Mimo sceptycznej postawy wobec pomysłu powołania komisji, Pitera uważa jednak, że całą sprawę trzeba dokładnie zbadać. Prześwietlić też należy samobójstwo Sławomira Kościuka, jednego ze skazanych za zabójstwo Olewnika.
Na razie Pitera zapowiedziała, że o sprawie porozmawia z całą pewnością z ministrem Zbigniewem Ćwiąkalskim i wiceministrem MSWiA Adamem Rapackim.
Ręce opadają
Przekonany o zaniedbaniach jest również Paweł Biedziak, kilka lat temu rzecznik prasowy policji, a dziś dziennikarz. - Wygląda na to, że są tam zaniedbania i to zaniedbania celowe - uważa Biedziak, dodając, że w sprawie Olewnika prowadzący śledztwo przekonywali przełożonych, że jest to samouprowadzenie.
- W tym okresie nie byłem blisko tej sprawy - zaznacza Biedziak, ale dodaje, że na korytarzach Komendy Głównej przeważała wersja policjantów z Radomia o samouprowadzeniu.
Biedziak wymienił podstawowe błędy śledczych: niesprawdzenie anonimu ze stycznia 2003 r., który, jak się później okazało, dokładnie wskazywał sprawców porwania i miejsce przetrzymywania Olewnika oraz pół roku później brak monitorowania przekazania okupu.
Wreszcie "straszny błąd" - kradzież akt śledztwa o zaniedbanie billingów rozmów telefonicznych porywaczy. - Ręce opadają - podsumowuje Biedziak.
Ówczesny policjant zwraca jeszcze uwagę na jedną interesującą rzecz: - Bardzo ciekawe są listy od porywaczy, które pisane są słowami, jakich używają policjanci. Zdaniem Biedziaka, to wszystko może wskazywać na możliwości współpracy policjantów z gangsterami.
Przeważała wersja o samouprowadzeniu
"Obowiązującą" wersję o samouprowadzeniu potwierdza Janusz Kaczmarek, ówczesny gdański prokurator interesujący się sprawą. - Słyszałem jedno od Centralnego Biura Śledczego: samouprowadzenie. Ktoś tę wersję lansował - uważa późniejszy szef MSWiA, który również wyliczał błędy śledczych w sprawie, która ruszyła dopiero w 2006 r., gdy trafiła do olsztyńskiej prokuratury.
CBŚ mówiło, że wszystko jest dobrze
O "porażającej liczbie błędów" popełnionych przez prokuratorów i policję mówił też Kazimierz Olejnik, były zastępca prokuratora generalnego.
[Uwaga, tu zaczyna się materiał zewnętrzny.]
Record thread_ok (w : schedcoop) (t : positive) (th : uk_thread) : Prop := {
  to_run : t ∈ s_run_queue w <-> ready th = true /\ t <> active w /\ t <> s_idle w;
  to_sleep : t ∈ s_sleep_queue w <-> t_sched th = true /\ uk_thread_is_runnable th = false /\ 0 < t_wakeup_time th;
  to_wakeup : uk_thread_is_runnable th = true -> t_wakeup_time th = 0;
  to_blocked : t_sched th = true -> uk_thread_is_runnable th = false -> t <> active w -> t_queueable th = true;
  to_active : t = active w -> t_queueable th = false;
  to_exited : t_exited th = negb (t_sched th);
  to_gone : t ∈ s_exited_threads w <-> t_exited th = true;
  to_listed : t ∈ s_thread_list w <-> t_sched th = true;
  to_idle : t = s_idle w -> ready th = true /\ t_wq th = None;
  to_wq q : t_wq th = Some q <-> waiting w q t;
  to_unwaited : t_sched th = false -> t_wq th = None
}.
Record sched_inv (w : schedcoop) : Prop := {
  si_nodup : NoDup (s_run_queue w ++ s_sleep_queue w);
  si_linked t : t ∈ s_run_queue w ++ s_sleep_queue w -> is_Some (s_threads w !! t);
  si_listed t : t ∈ s_thread_list w ++ s_exited_threads w -> is_Some (s_threads w !! t);
  si_unique : NoDup (s_exited_threads w);
  si_thread t th : s_threads w !! t = Some th -> thread_ok w t th;
  si_current : is_Some (s_threads w !! s_current w);
  si_active : is_Some (s_threads w !! active w);
  si_idle : is_Some (s_threads w !! s_idle w);
  si_waiters q s : s_sems w !! q = Some s -> NoDup s.2;
  si_waiter q t : waiting w q t -> is_Some (s_threads w !! t)
}.

(** ** Changing one thread *)

(** [w'] is [w] but for the thread [t] and its places in the queues. *)
Record only (t : positive) (w w' : schedcoop) : Prop := {
  on_thread t' : t' <> t -> s_threads w' !! t' = s_threads w !! t';
  on_run t' : t' <> t -> t' ∈ s_run_queue w' <-> t' ∈ s_run_queue w;
  on_sleep t' : t' <> t -> t' ∈ s_sleep_queue w' <-> t' ∈ s_sleep_queue w;
  on_list t' : t' <> t -> t' ∈ s_thread_list w' <-> t' ∈ s_thread_list w;
  on_exited t' : t' <> t -> t' ∈ s_exited_threads w' <-> t' ∈ s_exited_threads w;
  on_wq q t' : t' <> t -> waiting w' q t' <-> waiting w q t';
  on_idle : s_idle w' = s_idle w;
  on_current : s_current w' = s_current w;
  on_next : s_next w' = s_next w
}.
Lemma thread_ok_only t w w' t' th : only t w w' -> t' <> t -> thread_ok w t' th -> thread_ok w' t' th.
Proof.
  intros Ho Ht [Hrun Hsl Hwt Hbl Hact Hex Hgo Hli Hid Hwq Hun]. unfold active in *.
  destruct Ho as [_ H1 H2 H3 H4 H5 H6 H7 H8].
  split; unfold active; rewrite ?H6, ?H7, ?H8; try done; rewrite ?H1, ?H2, ?H3, ?H4 by done; try done.
  intros q. by rewrite H5.
Qed.
Lemma sched_inv_only t th' w w' :
  sched_inv w -> only t w w' -> s_threads w' !! t = Some th' -> thread_ok w' t th' ->
  NoDup (s_run_queue w' ++ s_sleep_queue w') -> NoDup (s_exited_threads w') ->
  (forall q s, s_sems w' !! q = Some s -> NoDup s.2) -> sched_inv w'.
Proof.
  intros [H1 H2 H3 H4 H5 H6 H7 H8 H9 H10] Ho Ht' Hok Hn1 Hn2 Hn3.
  assert (Hdom : forall t', is_Some (s_threads w !! t') -> is_Some (s_threads w' !! t')).
  { intros t' Hs. destruct (decide (t' = t)) as [->|]; [by rewrite Ht'|by rewrite (on_thread _ _ _ Ho)]. }
  assert (Hne : forall t' (P : Prop), (t' <> t -> P -> is_Some (s_threads w !! t')) -> P -> is_Some (s_threads w' !! t')).
  { intros t' P HP Hp. destruct (decide (t' = t)) as [->|]; [by rewrite Ht'|]. apply Hdom. auto. }
  destruct Ho as [O1 O2 O3 O4 O5 O6 O7 O8 O9].
  split; try done.
  - intros t' Hin. eapply Hne, Hin. intros Hx Hi. apply H2. rewrite elem_of_app in *. by rewrite O2, O3 in Hi.
  - intros t' Hin. eapply Hne, Hin. intros Hx Hi. apply H3. rewrite elem_of_app in *. by rewrite O4, O5 in Hi.
  - intros t' x Hx. destruct (decide (t' = t)) as [->|Hd]; [by simplify_eq|].
    eapply thread_ok_only; [by split|done|]. apply H5. by rewrite <- O1.
  - rewrite O8. by apply Hdom.
  - unfold active. rewrite O8, O9. by apply Hdom.
  - rewrite O7. by apply Hdom.
  - intros q t' Hin. eapply Hne, Hin. intros Hx Hi. apply (H10 q). by rewrite <- O6.
Qed.
(** A thread that is in no queue and in no list is gone. *)
Lemma sched_inv_delete t w w' :
  sched_inv w -> only t w w' -> s_threads w' !! t = None ->
  t ∉ s_run_queue w' ++ s_sleep_queue w' -> t ∉ s_thread_list w' ++ s_exited_threads w' -> (forall q, ~ waiting w' q t) ->
  t <> s_current w -> t <> active w -> t <> s_idle w ->
  NoDup (s_run_queue w' ++ s_sleep_queue w') -> NoDup (s_exited_threads w') ->
  (forall q s, s_sems w' !! q = Some s -> NoDup s.2) -> sched_inv w'.
Proof.
  intros [H1 H2 H3 H4 H5 H6 H7 H8 H9 H10] Ho Ht' Hq Hl Hwt Hc Ha Hi Hn1 Hn2 Hn3.
  destruct Ho as [O1 O2 O3 O4 O5 O6 O7 O8 O9].
  split; try done.
  - intros t' Hin. assert (t' <> t) by congruence. rewrite O1 by done. apply H2. rewrite elem_of_app in *. by rewrite O2, O3 in Hin.
  - intros t' Hin. assert (t' <> t) by congruence. rewrite O1 by done. apply H3. rewrite elem_of_app in *. by rewrite O4, O5 in Hin.
  - intros t' x Hx. assert (t' <> t) by congruence. eapply thread_ok_only; [by split|done|]. apply H5. by rewrite <- O1.
  - rewrite O8. by rewrite O1.
  - unfold active in *. rewrite O8, O9. by rewrite O1.
  - rewrite O7. by rewrite O1.
  - intros q t' Hin. assert (t' <> t) by (intros ->; by eapply Hwt). rewrite O1 by done. apply (H10 q). by rewrite <- O6.
Qed.

(** ** Single steps *)

Lemma wp_get_thread t th w Q : s_threads w !! t = Some th -> Q th w -> wp (get_thread t) Q w.
Proof. intros Ht HQ. by eapply wp_deref. Qed.
Lemma wp_upd_thread t f th w (Q : unit -> schedcoop -> Prop) :
  s_threads w !! t = Some th -> Q tt (set_threads (<[t := f th]> (s_threads w)) w) -> wp (upd_thread t f) Q w.
Proof. intros Ht HQ. unfold upd_thread. apply wp_bind. by eapply wp_get_thread. Qed.
Lemma wp_get_sem q s w Q : s_sems w !! q = Some s -> Q s w -> wp (get_sem q) Q w.
Proof. intros Hs HQ. by eapply wp_deref. Qed.
Lemma wp_run_remove t w (Q : unit -> schedcoop -> Prop) :
  t ∈ s_run_queue w -> Q tt (set_run_queue (tailq_remove t (s_run_queue w)) w) -> wp (run_remove t) Q w.
Proof. intros Ht HQ. apply wp_bind, wp_gets, wp_bind, wp_assert; [by apply bool_decide_eq_true|]. by apply wp_modify. Qed.
Lemma wp_sleep_remove t w (Q : unit -> schedcoop -> Prop) :
  t ∈ s_sleep_queue w -> Q tt (set_sleep_queue (tailq_remove t (s_sleep_queue w)) w) -> wp (sleep_remove t) Q w.
Proof. intros Ht HQ. apply wp_bind, wp_gets, wp_bind, wp_assert; [by apply bool_decide_eq_true|]. by apply wp_modify. Qed.
Lemma wp_run_insert t w (Q : unit -> schedcoop -> Prop) :
  t ∉ s_run_queue w ++ s_sleep_queue w -> Q tt (set_run_queue (s_run_queue w ++ [t]) w) -> wp (run_insert_tail t) Q w.
Proof.
  intros Ht HQ. apply wp_bind. unfold unlinked. apply wp_bind, wp_gets, wp_assert; [by apply bool_decide_eq_true|]. by apply wp_modify.
Qed.
Lemma wp_sleep_insert t w (Q : unit -> schedcoop -> Prop) :
  t ∉ s_run_queue w ++ s_sleep_queue w -> Q tt (set_sleep_queue (s_sleep_queue w ++ [t]) w) -> wp (sleep_insert_tail t) Q w.
Proof.
  intros Ht HQ. apply wp_bind. unfold unlinked. apply wp_bind, wp_gets, wp_assert; [by apply bool_decide_eq_true|]. by apply wp_modify.
Qed.

Lemma elem_of_unlink t x l : x ∈ tailq_remove t l <-> x <> t /\ x ∈ l.
Proof. unfold tailq_remove. by rewrite list_elem_of_filter. Qed.
Lemma NoDup_unlink t l : NoDup l -> NoDup (tailq_remove t l).
Proof. apply NoDup_filter. Qed.
Lemma unlink_not t l : t ∉ l -> tailq_remove t l = l.
Proof. intros Ht. unfold tailq_remove. apply filter_all, Forall_forall. intros x Hx ->. done. Qed.

(** ** Waking *)

(** The state after [uk_thread_wake]. *)
Definition woken (t : positive) (th : uk_thread) (w : schedcoop) : schedcoop :=
  if uk_thread_is_runnable th then w
  else if t_sched th then
    set_sleep_queue (tailq_remove t (s_sleep_queue w))
      (set_run_queue (if t_queueable th then s_run_queue w ++ [t] else s_run_queue w)
        (set_threads (<[t := set_wakeup 0 (set_queueable false (set_runnable true th))]> (s_threads w)) w))
  else set_threads (<[t := set_wakeup 0 (set_runnable true th)]> (s_threads w)) w.

Lemma sched_eta w : set_threads (s_threads w) w = w.
Proof. by destruct w. Qed.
Mimo to był on informowany przez Centralne Biuro Śledcze, że śledztwo przebiega dobrze. Jak dodał Olejnik, mówiło mu o tym nie tylko kierownictwo ale i szeregowi funkcjonariusze CBŚ.
Porwany w 2001 r. Krzysztof Olewnik spędził dwa lata w piwnicy, przykuty do jej ścian łańcuchami. Po wpłaceniu przez rodzinę okupu, jego oprawcy udusili go i zatłukli łopatami. Zabójcy usłyszeli wyroki dopiero po siedmiu latach.